### Problem statement
Could you retype exactly the lines running from the line with "Definition DecorUnderline : Z" to the end of the data, both included, and nothing else?

BEGIN Exercise data

(* ===== verification/Abi.v ===== *)
(** * The guest/host wire format (sdk/abi)

    The versioned little-endian messages of a guest's main loop: events (host
    to guest) and frames (guest to host); the capability messages are in
    AbiCaps.v.  Encoders are modelled as
    the in-place writes of the source into a caller-supplied buffer; decoders
    keep every guard of the source, and an index or slice out of range is a
    [Panic], so that "the decoder never panics on hostile bytes" is a theorem
    about the model and not a convention of it. *)

From S2P Require Import Prelude.

(** ** abi.go: constants and data *)

Inductive AbiErr := ErrShort | ErrMagic | ErrVersion | ErrSize | ErrKVList.

Definition Version : Z := 4.
Definition magicEvent : Z := 1.
Definition magicFrame : Z := 2.

Definition KindNone : Z := 0.
Definition KindKey : Z := 1.
Definition KindResize : Z := 2.
Definition KindMessage : Z := 3.
Definition KindMouse : Z := 4.
Definition KindTimer : Z := 5.

Definition MouseButtonNone : Z := 0.
Definition MouseButtonLeft : Z := 1.
Definition MouseDown : Z := 1.
Definition MouseUp : Z := 2.
Definition MouseDrag : Z := 3.
Definition MouseWheelUp : Z := 4.
Definition MouseWheelDown : Z := 5.

Definition KeyRune : Z := 0.
Definition KeyEnter : Z := 1.
Definition KeyBackspace : Z := 2.
Definition KeyTab : Z := 3.
Definition KeyEscape : Z := 4.
Definition KeyCtrlC : Z := 5.
Definition KeyArrowUp : Z := 6.
Definition KeyArrowDown : Z := 7.
Definition KeyArrowLeft : Z := 8.
Definition KeyArrowRight : Z := 9.
Definition KeyHome : Z := 10.
Definition KeyEnd : Z := 11.
Definition KeyPageUp : Z := 12.
Definition KeyPageDown : Z := 13.
Definition KeyDelete : Z := 14.

Definition ModShift : Z := Z.shiftl 1 0.
Definition ModCtrl : Z := Z.shiftl 1 1.
Definition ModAlt : Z := Z.shiftl 1 2.
Definition ModCmd : Z := Z.shiftl 1 3.

Definition DecorBold : Z := Z.shiftl 1 0.
Definition DecorItalic : Z := Z.shiftl 1 1.
Definition DecorUnderline : Z := Z.shiftl 1 2.

Record RGB := mkRGB { rgb_R : Z; rgb_G : Z; rgb_B : Z }.

Record Event := mkEvent {
  Kind : Z; Key : Z; Ch : Z; Mods : Z; ev_W : Z; ev_H : Z;
  Topic : bytes; Data : bytes;
  MouseX : Z; MouseY : Z; Button : Z; Action : Z; CommandID : Z }.

(** [Event{Kind: k}] with every other field zero. *)
Definition event0 (k : Z) : Event := mkEvent k 0 0 0 0 0 [] [] 0 0 0 0 0.

Record Cell := mkCell { cell_Ch : Z; Fg : RGB; Bg : RGB; Decor : Z }.

(** [Cell{}], the zero value a fresh cell buffer holds. *)
Definition cell0 : Cell := mkCell 0 (mkRGB 0 0 0) (mkRGB 0 0 0) 0.

Record Frame := mkFrame { frame_W : Z; frame_H : Z; Quit : bool; Cells : list Cell }.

END Exercise data

### Your response
Definition DecorUnderline : Z := Z.shiftl 1 2.

Record RGB := mkRGB { rgb_R : Z; rgb_G : Z; rgb_B : Z }.

Record Event := mkEvent {
  Kind : Z; Key : Z; Ch : Z; Mods : Z; ev_W : Z; ev_H : Z;
  Topic : bytes; Data : bytes;
  MouseX : Z; MouseY : Z; Button : Z; Action : Z; CommandID : Z }.

(** [Event{Kind: k}] with every other field zero. *)
Definition event0 (k : Z) : Event := mkEvent k 0 0 0 0 0 [] [] 0 0 0 0 0.

Record Cell := mkCell { cell_Ch : Z; Fg : RGB; Bg : RGB; Decor : Z }.

(** [Cell{}], the zero value a fresh cell buffer holds. *)
Definition cell0 : Cell := mkCell 0 (mkRGB 0 0 0) (mkRGB 0 0 0) 0.

Record Frame := mkFrame { frame_W : Z; frame_H : Z; Quit : bool; Cells : list Cell }.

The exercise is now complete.